(Nie)określona choroba

Kaszel, duszności i 8-letni Igor Nowek wylądował na ostrym dyżurze. To, co działo się 7 listopada zapamięta na długo. – Nie mogłem tak oddychać, jak brałem oddech, to tylko w gardle mnie zaczynało boleć i bardziej nie mogłem oddychać. Stan Igora przeraził rodziców. – Nie umiało dziecko po prostu złapać normalnego powietrza – wspomina Marzena Nowek, mama Igora.
Przyjechali więc do Centrum Pediatrii im. Jana Pawła II w Sosnowcu, gdzie chłopcu udzielono pierwszy raz pomocy. Dostał dużą dawkę sterydów, środki rozkurczowe, był też inhalowany, ale by postawić prawidłową diagnozę potrzebny był jednak laryngolog, którego w tym szpitalu nie było. – Przypadki takie, które nie będą u nas leczone zostają odesłane w ramach dyżurów wojewódzkich na odpowiednie konsultacje, lub leczenie do odpowiedniego miejsca – wyjaśnia Artur Nowak, Centrum Pediatrii im.
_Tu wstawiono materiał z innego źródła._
(* ===== verification/LzmaPricesOk.v ===== *)
(** * LZMA encoder: prices are there and bounded

    Every function of LzmaPrices.v returns when the probabilities are in range, and every
    price that normal mode reads from a table is below a bound that leaves a path of
    2048 steps far below kInfinityPrice. *)

From stdpp Require Import base numbers list list_numbers.
From Stdlib Require Import ZArith Lia.
From S2P Require Import Prelude SzTypes LzmaParse RangeEnc LzmaEnc RangeCoder LzmaCodec LzmaDist LzmaPrices.
Local Open Scope Z_scope.
Local Open Scope word_scope.

(** ** The table of prices *)

(** What one bit can cost. *)
Abbreviation bit_max := 161.

Definition bit_prices (pp : list Z) : Prop := length pp = 128%nat /\ Forall (fun x => 0 <= x <= bit_max) pp.

Lemma InitPriceTables_ok : exists pp, LzmaEnc_InitPriceTables = Some pp /\ bit_prices pp.
Proof.
  assert (match LzmaEnc_InitPriceTables with
          | Some pp => (length pp =? 128)%nat && forallb (fun x => (0 <=? x) && (x <=? bit_max)) pp
          | None => false end = true) as H by (vm_compute; reflexivity).
  destruct LzmaEnc_InitPriceTables as [pp|]; [|done]. apply andb_true_iff in H as [H1%Nat.eqb_eq H2].
  exists pp. split; [done|]. split; [done|]. apply Forall_forall. intros x Hx. rewrite forallb_forall in H2.
  apply list_elem_of_In, H2, andb_true_iff in Hx as [?%Z.leb_le ?%Z.leb_le]. lia.
Qed.

(** The bits the code asks prices for. *)
Lemma land_1_bit x : (x &&& 1) = 0 \/ (x &&& 1) = 1.
Proof. rewrite land_1. destruct (Z.testbit x 0); auto. Qed.

Lemma shiftr_1_bounds x a b : 2 * a <= x < 2 * b -> a <= x >>> 1 < b.
Proof. rewrite Z.shiftr_div_pow2 by lia. change (2 ^ 1) with 2. intros. Z.to_euclidean_division_equations. lia. Qed.

Lemma log2_shiftr_1 x : 2 <= x -> Z.log2 (x >>> 1) = Z.log2 x - 1 /\ 1 <= Z.log2 x.
Proof. intros Hx. pose proof (Z.log2_le_mono 2 x Hx) as H. change (Z.log2 2) with 1 in H. rewrite Z.log2_shiftr by lia. lia. Qed.

Lemma land_shiftl x n : 0 <= n -> 0 <= x < 2 ^ n -> (x ||| 2 ^ n) = x + 2 ^ n.
Proof.
  intros Hn Hx. rewrite <-(Z.shiftl_1_l n), lor_shiftl_add by done. rewrite Z.shiftl_1_l. lia.
Qed.

Lemma u32_le x B : 0 <= x <= B -> 0 <= u32 x <= B.
Proof. intros Hx. pose proof (wrap_le 32 x ltac:(lia) ltac:(lia)). lia. Qed.

(** ** Tables *)

(** [t] has a price at [j]. *)
Definition bounded (B : Z) (t : list Z) (j : Z) : Prop := exists x, rd t j = Some x /\ 0 <= x <= B.

(** [t'] is [t] with prices written to the places from [lo] to [hi]. *)
Definition written (B lo hi : Z) (t t' : list Z) : Prop :=
  length t' = length t /\
  (forall j, lo <= j < hi -> bounded B t' j) /\ (forall j, ~ lo <= j < hi -> rd t' j = rd t j).

Lemma written_nil B lo t : written B lo lo t t.
Proof. split; [done|]. split; [intros; lia|done]. Qed.

Lemma written_frame B lo hi t t' j C : written B lo hi t t' -> ~ lo <= j < hi -> bounded C t j -> bounded C t' j.
Proof. intros (_ & _ & Hf) Hj (x & Hx & ?). exists x. by rewrite Hf. Qed.

Lemma written_seq B lo mid hi t t1 t2 : lo <= mid <= hi -> written B lo mid t t1 -> written B mid hi t1 t2 -> written B lo hi t t2.
Proof.
  intros Hm (L1 & W1 & F1) (L2 & W2 & F2). split; [congruence|]. split; intros j Hj.
  - destruct (Z.lt_ge_cases j mid); [|apply W2; lia]. destruct (W1 j) as (x & Hx & ?); [lia|]. exists x. rewrite F2 by lia. done.
  - rewrite F2, F1 by lia. done.
Qed.

Lemma written_mono B C lo hi t t' : written B lo hi t t' -> B <= C -> written C lo hi t t'.
Proof. intros (L & W & F) Hle. split; [done|]. split; [|done]. intros j Hj. destruct (W j Hj) as (x & Hx & ?). exists x. split; [done|lia]. Qed.

Lemma wrz_written B t i v : 0 <= i < Z.of_nat (length t) -> 0 <= v <= B -> yields (wrz t i v) (written B i (i + 1) t).
Proof.
  intros Hi Hv. rewrite wrz_Some by done. cbn. split; [by rewrite length_insert|]. split; intros j Hj.
  - assert (j = i) as -> by lia. exists v. split; [|done]. rewrite rd_lookup, list_lookup_insert_eq by lia. done.
  - apply rd_insert_ne; lia.
Qed.

(** The pointer is inside its array. *)
Ltac vptr := unfold valid, padd; cbn [fst snd]; lia.

Section Prices.
Context (sz : arr -> Z) (m : store) (pp : list Z).
Context (m_ok : forall q, valid sz q -> exists x, load m q = Some x /\ prob_ok x) (pp_ok : bit_prices pp).

Lemma GET_PRICEa_ok prob bit : prob_ok prob -> bit = 0 \/ bit = 1 -> yields (GET_PRICEa pp prob bit) (fun x => 0 <= x <= bit_max).
Proof using pp_ok.
  intros Hp Hb. destruct pp_ok as [Hlen Hall].
  unfold GET_PRICEa. set (i := _ >>> _). assert (0 <= i < 128) as Hi.
  { unfold prob_ok in Hp. assert (in_width 7 i) as Hw; [|exact Hw]. unfold i.
    assert (in_width 11 (u32 (0 - bit) &&& (kBitModelTotal - 1))) as H1 by (destruct Hb as [->| ->]; split; done).
    assert (in_width 11 (prob ^^^ (u32 (0 - bit) &&& (kBitModelTotal - 1)))) as H2.
    { apply lxor_in_width; [lia|unfold in_width; lia|done]. }
    unfold in_width in *. unfold kNumMoveReducingBits. rewrite Z.shiftr_div_pow2 by lia. change (2 ^ 4) with 16. change (2 ^ 7) with 128. change (2 ^ 11) with (16 * 128) in H2.
    split; [apply Z.div_pos; lia|apply Z.div_lt_upper_bound; lia]. }
  apply yields_rd; [lia|]. intros x Hx. exact (rd_Forall _ _ _ _ Hall Hx).
Qed.

Lemma price_at_ok q bit : valid sz q -> bit = 0 \/ bit = 1 -> yields (price_at pp m q bit) (fun x => 0 <= x <= bit_max).
Proof using m_ok pp_ok.
  intros Hq Hb. unfold price_at. destruct (m_ok q Hq) as (x & -> & Hx). opt. by apply GET_PRICEa_ok.
Qed.

(** [prices[i] = price + GET_PRICEa_0(prob); prices[i + d] = price + GET_PRICEa_1(prob);] *)
Lemma put_pair {R} B price prob i d t (K : list Z -> option R) (Q : R -> Prop) :
  prob_ok prob -> 0 <= price -> price + bit_max <= B ->
  0 <= i < Z.of_nat (length t) -> 0 <= i + d < Z.of_nat (length t) -> d <> 0 ->
  (forall t', length t' = length t -> bounded B t' i -> bounded B t' (i + d) -> (forall j, j <> i -> j <> i + d -> rd t' j = rd t j) -> yields (K t') Q) ->
  yields (x ← GET_PRICEa pp prob 0; t ← wrz t i (u32 (price + x));
          y ← GET_PRICEa pp prob 1; t ← wrz t (i + d) (u32 (price + y)); K t) Q.
Proof using pp_ok.
  intros Hp Hprice HB Hi Hd Hne HK.
  eapply yields_then; [by apply GET_PRICEa_ok; [|left]|intros x Hx; cbn beta in Hx].
  eapply yields_then; [apply (wrz_written B); [done|apply u32_le; lia]|intros t1 (L1 & W1 & F1)].
  eapply yields_then; [by apply GET_PRICEa_ok; [|right]|intros y Hy; cbn beta in Hy].
  eapply yields_then; [apply (wrz_written B); [lia|apply u32_le; lia]|intros t2 (L2 & W2 & F2)].
  apply HK; [congruence| |apply W2; lia|].
  - destruct (W1 i) as (v & Hv & ?); [lia|]. exists v. rewrite F2 by lia. done.
  - intros j H1 H2. rewrite F2, F1 by lia. done.
Qed.

(** ** Literals *)

Lemma LitEnc_GetPrice_ok k sym :
  0 <= k -> k + 768 <= sz litProbs -> in_width 8 sym -> yields (LitEnc_GetPrice pp m (litProbs, k) sym) (fun x => 0 <= x <= 8 * bit_max).
Proof using m_ok pp_ok.
  intros Hk Hsz Hs. unfold in_width in Hs. change (2 ^ 8) with 256 in Hs. unfold LitEnc_GetPrice. change 0x100 with (2 ^ 8). rewrite land_shiftl by lia. change (2 ^ 8) with 256.
  eapply yields_then; [eapply (yields_do_while (fun '(sym, price) => 2 <= sym < 512 /\ 0 <= price <= (8 - Z.log2 sym) * bit_max)
    (fun '(sym, _) => Z.to_nat (Z.log2 sym)) (fun '(_, price) => 0 <= price <= 8 * bit_max))|by intros [? price] Hp].
  - intros [s price] [Hrange Hp]. cbn beta iota. destruct (log2_shiftr_1 s) as [El Hl]; [lia|]. pose proof (shiftr_1_bounds s 1 256) as Hb.
    eapply yields_then; [apply price_at_ok; [vptr|apply land_1_bit]|intros x Hx; cbn in *].
    assert (Z.log2 s < 9) by (apply Z.log2_lt_pow2; [lia|change (2 ^ 9) with 512; lia]).
    destruct (Z.leb_spec 2 (s >>> 1)); [rewrite El; split; [split; [lia|]|lia]|]; apply u32_le; lia.
  - assert (Z.log2 (sym + 256) = 8) as -> by (apply Z.log2_unique; lia). lia.
  - assert (Z.log2 (sym + 256) = 8) as -> by (apply Z.log2_unique; lia). lia.
Qed.

(** ** One literal after a match *)

Lemma match_index_ok offs mb s :
  offs = 0 \/ offs = 256 -> 256 <= s < 65536 ->
  1 <= offs + (mb &&& offs) + (s >>> 8) < 768 /\ (forall x, (offs &&& x) = 0 \/ (offs &&& x) = 256).
Proof using Type.
  intros Ho Hs. assert (1 <= s >>> 8 < 256) as H1.
  { rewrite Z.shiftr_div_pow2 by lia. change (2 ^ 8) with 256. split; [apply Z.div_le_lower_bound; lia|apply Z.div_lt_upper_bound; lia]. }
  destruct Ho as [->| ->].
  - rewrite Z.land_0_r. split; [lia|]. intros x. rewrite Z.land_0_l. by left.
  - rewrite land_256. split; [destruct (Z.testbit mb 8); lia|]. intros x. rewrite Z.land_comm, land_256. destruct (Z.testbit x 8); auto.
Qed.

Lemma LitEnc_Matched_GetPrice_ok k sym mb :
  0 <= k -> k + 768 <= sz litProbs -> in_width 8 sym ->
  yields (LitEnc_Matched_GetPrice pp m (litProbs, k) sym mb) (fun x => 0 <= x <= 8 * bit_max).
Proof using m_ok pp_ok.
  intros Hk Hsz Hs. unfold in_width in Hs. change (2 ^ 8) with 256 in Hs. unfold LitEnc_Matched_GetPrice.
  change 0x100 with (2 ^ 8) at 1. rewrite land_shiftl by lia. change (2 ^ 8) with 256.
  eapply yields_then; [eapply (yields_do_while (fun '(sym, mb, offs, price) => 256 <= sym < 65536 /\ (offs = 0 \/ offs = 256) /\ 0 <= price <= (Z.log2 sym - 8) * bit_max)
    (fun '(sym, _, _, _) => Z.to_nat (16 - Z.log2 sym)) (fun '(_, _, _, price) => 0 <= price <= 8 * bit_max))|by intros [[[? ?] ?] price] Hp].
  - intros [[[s b] offs] price] (Hrange & Ho & Hp). cbn beta iota zeta. destruct (match_index_ok offs (u32 (b <<< 1)) s Ho Hrange) as [Hi Hland].
    eapply yields_then; [apply price_at_ok; [vptr|apply land_1_bit]|intros x Hx; cbn beta in Hx].
    assert (u32 (s <<< 1) = 2 * s) as -> by (rewrite Z.shiftl_mul_pow2, wrap_small by (unfold in_width; lia); lia).
    assert (Z.log2 (2 * s) = Z.log2 s + 1) as El by (apply Z.log2_double; lia).
    assert (Z.log2 s < 16) by (apply Z.log2_lt_pow2; [lia|change (2 ^ 16) with 65536; lia]).
    cbn [yields]. change 0x10000 with 65536. destruct (Z.ltb_spec (2 * s) 65536); [|apply u32_le; lia].
    rewrite El. split; [|lia]. split; [lia|]. split; [apply Hland|]. apply u32_le. lia.
  - assert (Z.log2 (sym + 256) = 8) as -> by (apply Z.log2_unique; lia). split; [lia|]. split; [by right|lia].
  - assert (Z.log2 (sym + 256) = 8) as -> by (apply Z.log2_unique; lia). lia.
Qed.

(** ** Lengths *)

(** A pair written behind the others. *)
Lemma written_pair B lo i t t1 t2 :
  lo <= i -> written B lo i t t1 -> length t2 = length t1 -> bounded B t2 i -> bounded B t2 (i + 1) ->
  (forall j, j <> i -> j <> i + 1 -> rd t2 j = rd t1 j) -> written B lo (i + 2) t t2.
Proof using Type.
  intros Hi Hw HL H0 H1 HF. apply (written_seq B lo i (i + 2) t t1 t2); [lia|done|]. split; [done|]. split; intros j Hj; [|apply HF; lia].
  assert (j = i \/ j = i + 1) as [->| ->] by lia; done.
Qed.
(* ===== verification/LzmaFastOk.v ===== *)
(** * Fast mode chooses valid matches

    GetOptimumFast (LzmaEncFast.v) over a match finder that keeps the laws of MatchFinder.v:
    it always returns, and its choice is a literal, a match or a repeat of the data. *)

From stdpp Require Import base numbers list list_numbers.
From Stdlib Require Import ZArith Lia.
From S2P Require Import Prelude SzTypes RangeEnc LzmaEnc LzmaSymbols LzmaRun MatchFinder LzmaEncFast.
Local Open Scope Z_scope.
Local Open Scope word_scope.

Section Fast.
Context {M : Type} {IM : IMatchFinder2 M} {LM : MatchFinderLaws M}.
Variables (win : list Z) (nfb hist d : Z).

Abbreviation L := (Z.of_nat (length win)).
Abbreviation matched pos m dists := (matches_ok win pos nfb hist m dists).

Record fast_settings : Prop := {
  fs_len : L < 2 ^ 32; fs_nfb : 5 <= nfb <= LZMA_MATCH_LEN_MAX; fs_hist : 0 <= hist <= 15 <<< 28; fs_dict : hist <= d
}.

(** What a search at [pos] found: the pairs, and the length of the last one, which goes on
    beyond [nfb] when the match finder stopped there. *)
Definition found (pos : Z) (dists : list Z) (len : Z) : Prop :=
  (dists = [] /\ len = 0) \/
  exists m ds dist, dists = ds ++ [m; dist] /\ matched pos m dists /\ 0 <= dist < hist /\ match_at win pos len (dist + 1) /\
    2 <= m <= len /\ len <= LZMA_MATCH_LEN_MAX /\ (len < nfb -> len = m).

Record look_ok (pos : Z) (f : lookahead M) : Prop := {
  lk_mf : mf_ok win nfb hist (mf f);
  lk_pos : mf_GetPointerToCurrentPos (mf f) = pos + additionalOffset f;
  lk_off : additionalOffset f = 0 \/
    (additionalOffset f = 1 /\ found pos (matches f) (longestMatchLen f) /\ numPairs f = Z.of_nat (length (matches f)) /\
     numAvail f = L - pos)
}.

Lemma rd_app_r {A} (l1 l2 : list A) i : Z.of_nat (length l1) <= i -> rd (l1 ++ l2) i = rd l2 (i - Z.of_nat (length l1)).
Proof. intros Hi. rewrite !rd_lookup, lookup_app_r by lia. f_equal. lia. Qed.

Lemma rd_app_l {A} (l1 l2 : list A) i : 0 <= i < Z.of_nat (length l1) -> rd (l1 ++ l2) i = rd l1 i.
Proof. intros Hi. rewrite !rd_lookup, lookup_app_l by lia. done. Qed.

(** The last pair. *)
Lemma last_pair {A} (ds : list A) a b : let n := Z.of_nat (length (ds ++ [a; b])) in
  rd (ds ++ [a; b]) (n - 2) = Some a /\ rd (ds ++ [a; b]) (n - 1) = Some b /\ n = Z.of_nat (length ds) + 2.
Proof.
  cbv zeta. rewrite length_app. cbn [length]. split; [|split; [|lia]]; rewrite rd_app_r by lia.
  - by replace (_ - _ - _) with 0 by lia.
  - by replace (_ - _ - _) with 1 by lia.
Qed.

Lemma matches_last pos m ds :
  matched pos m ds -> ds = [] /\ m = 1 \/
  exists ds' dist m', ds = ds' ++ [m; dist] /\ 0 <= dist < hist /\ match_at win pos m (dist + 1) /\ 2 <= m <= nfb /\ matched pos m' ds'.
Proof.
  intros Hm. destruct Hm as [|m' ds' m dist Hm Hl Hd Hat]; [by left|right]. pose proof (matches_len _ _ _ _ _ _ Hm).
  exists ds', dist, m'. split; [done|]. split; [done|]. split; [done|]. split; [lia|done].
Qed.

(** The result is there already. *)
Ltac give_result := match goal with |- exists _ _, Some (?a, _, ?f) = _ /\ _ => exists a, f end.

(** A search reads one position more, the one at the pointer. *)
Lemma ReadMatchDistances_ok f :
  fast_settings -> mf_ok win nfb hist (mf f) -> mf_GetPointerToCurrentPos (mf f) < L ->
  0 <= additionalOffset f <= mf_GetPointerToCurrentPos (mf f) ->
  exists len f', ReadMatchDistances nfb win f = Some (len, Z.of_nat (length (matches f')), f') /\
    found (mf_GetPointerToCurrentPos (mf f)) (matches f') len /\ mf_ok win nfb hist (mf f') /\
    mf_GetPointerToCurrentPos (mf f') = mf_GetPointerToCurrentPos (mf f) + 1 /\
    additionalOffset f' = additionalOffset f + 1 /\ numAvail f' = L - mf_GetPointerToCurrentPos (mf f).
Proof.
  intros Hs Hm HL Ho. unfold ReadMatchDistances. set (pos := mf_GetPointerToCurrentPos (mf f)) in *.
  destruct (mf_position _ _ _ _ Hm) as [Hp Ha]. fold pos in Hp, Ha. rewrite Ha.
  destruct (mf_GetMatches_ok _ _ _ _ Hm HL) as (m & ds & g & -> & Hg & Eg & Hd). opt. fold pos in Eg, Hd.
  pose proof (fs_len Hs). rewrite (wrap_small 32) by (unfold in_width; lia). pose proof (fs_nfb Hs). unfold LZMA_MATCH_LEN_MAX in *.
  destruct (matches_last pos m ds Hd) as [[-> ->]|(ds' & dist & m' & -> & Hdist & Hat & Hml & Hd')].
  - change (Z.of_nat (@length Z []) =? 0) with true. cbv iota. give_result. split; [done|]. split; [by left|]. done.
  - destruct (last_pair ds' m dist) as (E1 & E2 & E3). rewrite E3 in *. destruct (Z.eqb_spec (Z.of_nat (length ds') + 2) 0); [lia|].
    rewrite E1. opt.
    assert (forall len, m <= len <= 273 -> (len < nfb -> len = m) -> match_at win pos len (dist + 1) -> found pos (ds' ++ [m; dist]) len) as Hf.
    { intros len ? ? ?. right. exists m, ds', dist. repeat (split; [done|]). unfold LZMA_MATCH_LEN_MAX. lia. }
    destruct (Z.eqb_spec m nfb) as [->|Hne]; cbn [negb].
    + rewrite E2. opt. rewrite Eg. pose proof Hat as (_ & Hend & _).
      set (av := if 273 <? L - pos then 273 else L - pos). assert (nfb <= av <= 273 /\ pos + av <= L) as Hav.
      { unfold av. destruct (Z.ltb_spec 273 (L - pos)); lia. }
      replace (pos + 1 - 1) with pos by lia. replace (pos - 1 - dist) with (pos - (dist + 1)) by lia.
      destruct (extend_ok win pos (dist + 1) nfb av Hat) as (r & -> & Hr & Hatr); [lia|lia|]. opt.
      give_result. split; [cbn [matches]; by rewrite E3|]. split; [apply Hf; (done || lia)|]. done.
    + give_result. split; [cbn [matches]; by rewrite E3|]. split; [apply Hf; (done || lia)|]. done.
Qed.

(** ** Repeats *)
Lemma two_differ_ok data rep :
  data + 2 <= L -> 1 <= rep <= data ->
  exists b, two_differ win data (data - rep) = Some b /\ (b = false -> match_at win data 2 rep).
Proof using Type.
  intros HL Hr. unfold two_differ. destruct (rd_Some win data) as [a Ea]; [lia|]. destruct (rd_Some win (data - rep)) as [b Eb]; [lia|].
  rewrite Ea, Eb. opt. destruct (Z.eqb_spec a b) as [->|]; cbn [negb]; [|by exists true].
  destruct (rd_Some win (data + 1)) as [c Ec]; [lia|]. destruct (rd_Some win (data - rep + 1)) as [e Ee]; [lia|].
  rewrite Ec, Ee. opt. eexists. split; [done|]. intros Hn%negb_false_iff%Z.eqb_eq. subst e.
  split; [done|]. split; [lia|]. intros i Hi. destruct (Z.eq_dec i 0) as [->|]; [rewrite Z.add_0_r; congruence|].
  replace i with 1 by lia. replace (data + 1 - rep) with (data - rep + 1) by lia. congruence.
Qed.
(* ===== verification/LzmaOptPath.v ===== *)
(** * Normal mode: the paths in [opt]

    What the array [opt] of LzmaEncOpt.v stands for.  An entry is the last step of a way to
    code the bytes before it: one symbol, a literal and a repeat, or a match, a literal and a
    repeat.  The entries one after the other, back to the start, are a path ([chain]); the
    paths of all entries with a price are valid choices ([walk]), and the state and the
    distances of an entry that is settled are those of the encoder after its path.  Backward
    lays the path out symbol by symbol. *)

From stdpp Require Import base numbers list list_numbers.
From Stdlib Require Import ZArith Lia.
From S2P Require Import Prelude SzTypes RangeEnc LzmaEnc LzmaSymbols LzmaRun LzmaPrices LzmaPricesOk LzmaEncFast LzmaEncOpt.
Local Open Scope Z_scope.
Local Open Scope word_scope.

(** ** Symbols *)

(** A length and a distance as the encoder codes them. *)
Abbreviation syms := (list (Z * Z)).

Definition span (s : syms) : Z := foldr (fun '(len, _) n => len + n) 0 s.
Definition after (q : CLzmaEnc) (s : syms) : CLzmaEnc := foldl (fun q '(len, dist) => enc_after q len dist) q s.

Lemma span_app a b : span (a ++ b) = span a + span b.
Proof. unfold span. induction a as [|[len dist] a IH]; [done|]. cbn [app foldr]. rewrite IH. lia. Qed.

Lemma after_app q a b : after q (a ++ b) = after (after q a) b.
Proof. unfold after. by rewrite foldl_app. Qed.

(** The symbols of a step. *)
Definition steps (len dist extra : Z) : syms :=
  if extra =? 0 then [(len, dist)]
  else if extra =? 1 then [(1, MARK_LIT); (len, dist)]
  else [(extra - 1, dist); (1, MARK_LIT); (len, 0)].

Abbreviation steps_of e := (steps (o_len e) (o_dist e) (o_extra e)).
Jana Pawła II w Sosnowcu.
Trafił więc do Chorzowskiego Centrum Pediatrii i Onkologii. Specjalista był, konsultacja przeprowadzona, diagnozę też postawiono – nieokreślona choroba górnych dróg oddechowych. Marzena Nowek była przekonana, że w tej sytuacji dziecko zostanie skierowane na szpitalny oddział. – Odmowa przyjęcia, mało tego jeszcze nam zasugerowano, że gdyby nam się ta sytuacja braku oddechu pojawiła – a pan doktor myślał chyba, że ta sytuacja może się powtórzyć – kazał natychmiast wezwać karetkę.
– Objawy nie kwalifikowały go do hospitalizacji w ramach ostrego dyżuru i przypominam, że dziecko zgłosiło się do szpitala pediatrycznego w Sosnowcu. Nie wiem czy nie byłby wskazany powrót do tamtego szpitala właśnie z tą kartą, żeby tam podlegało hospitalizacji – tłumaczy Grzegorz Grzegorek, Centrum Pediatrii i Onkologii w Chorzowie.
Zdezorientowani rodzice skorzystali z wizyty w prywatnym gabinecie, bo do publicznej służby zdrowia stracili zaufanie. Czy wyjaśnienia rzeczywiście były skąpe sprawdzić to może jedynie Izba lekarska. – Być może, ale tego nie wiem zaistniała bariera informacyjna, czyli rodzice dziecka nie dostali pełnej informacji, nie zostali uspokojeni, co należało zrobić i jak postępować – uważa Jacek Czapla, Okręgowa Rada Lekarska w Katowicach.
Jednak o spokój trudno, kiedy na ostrym dyżurze pacjentów wielu, ruch spory, a pomocy oczekuje każdy.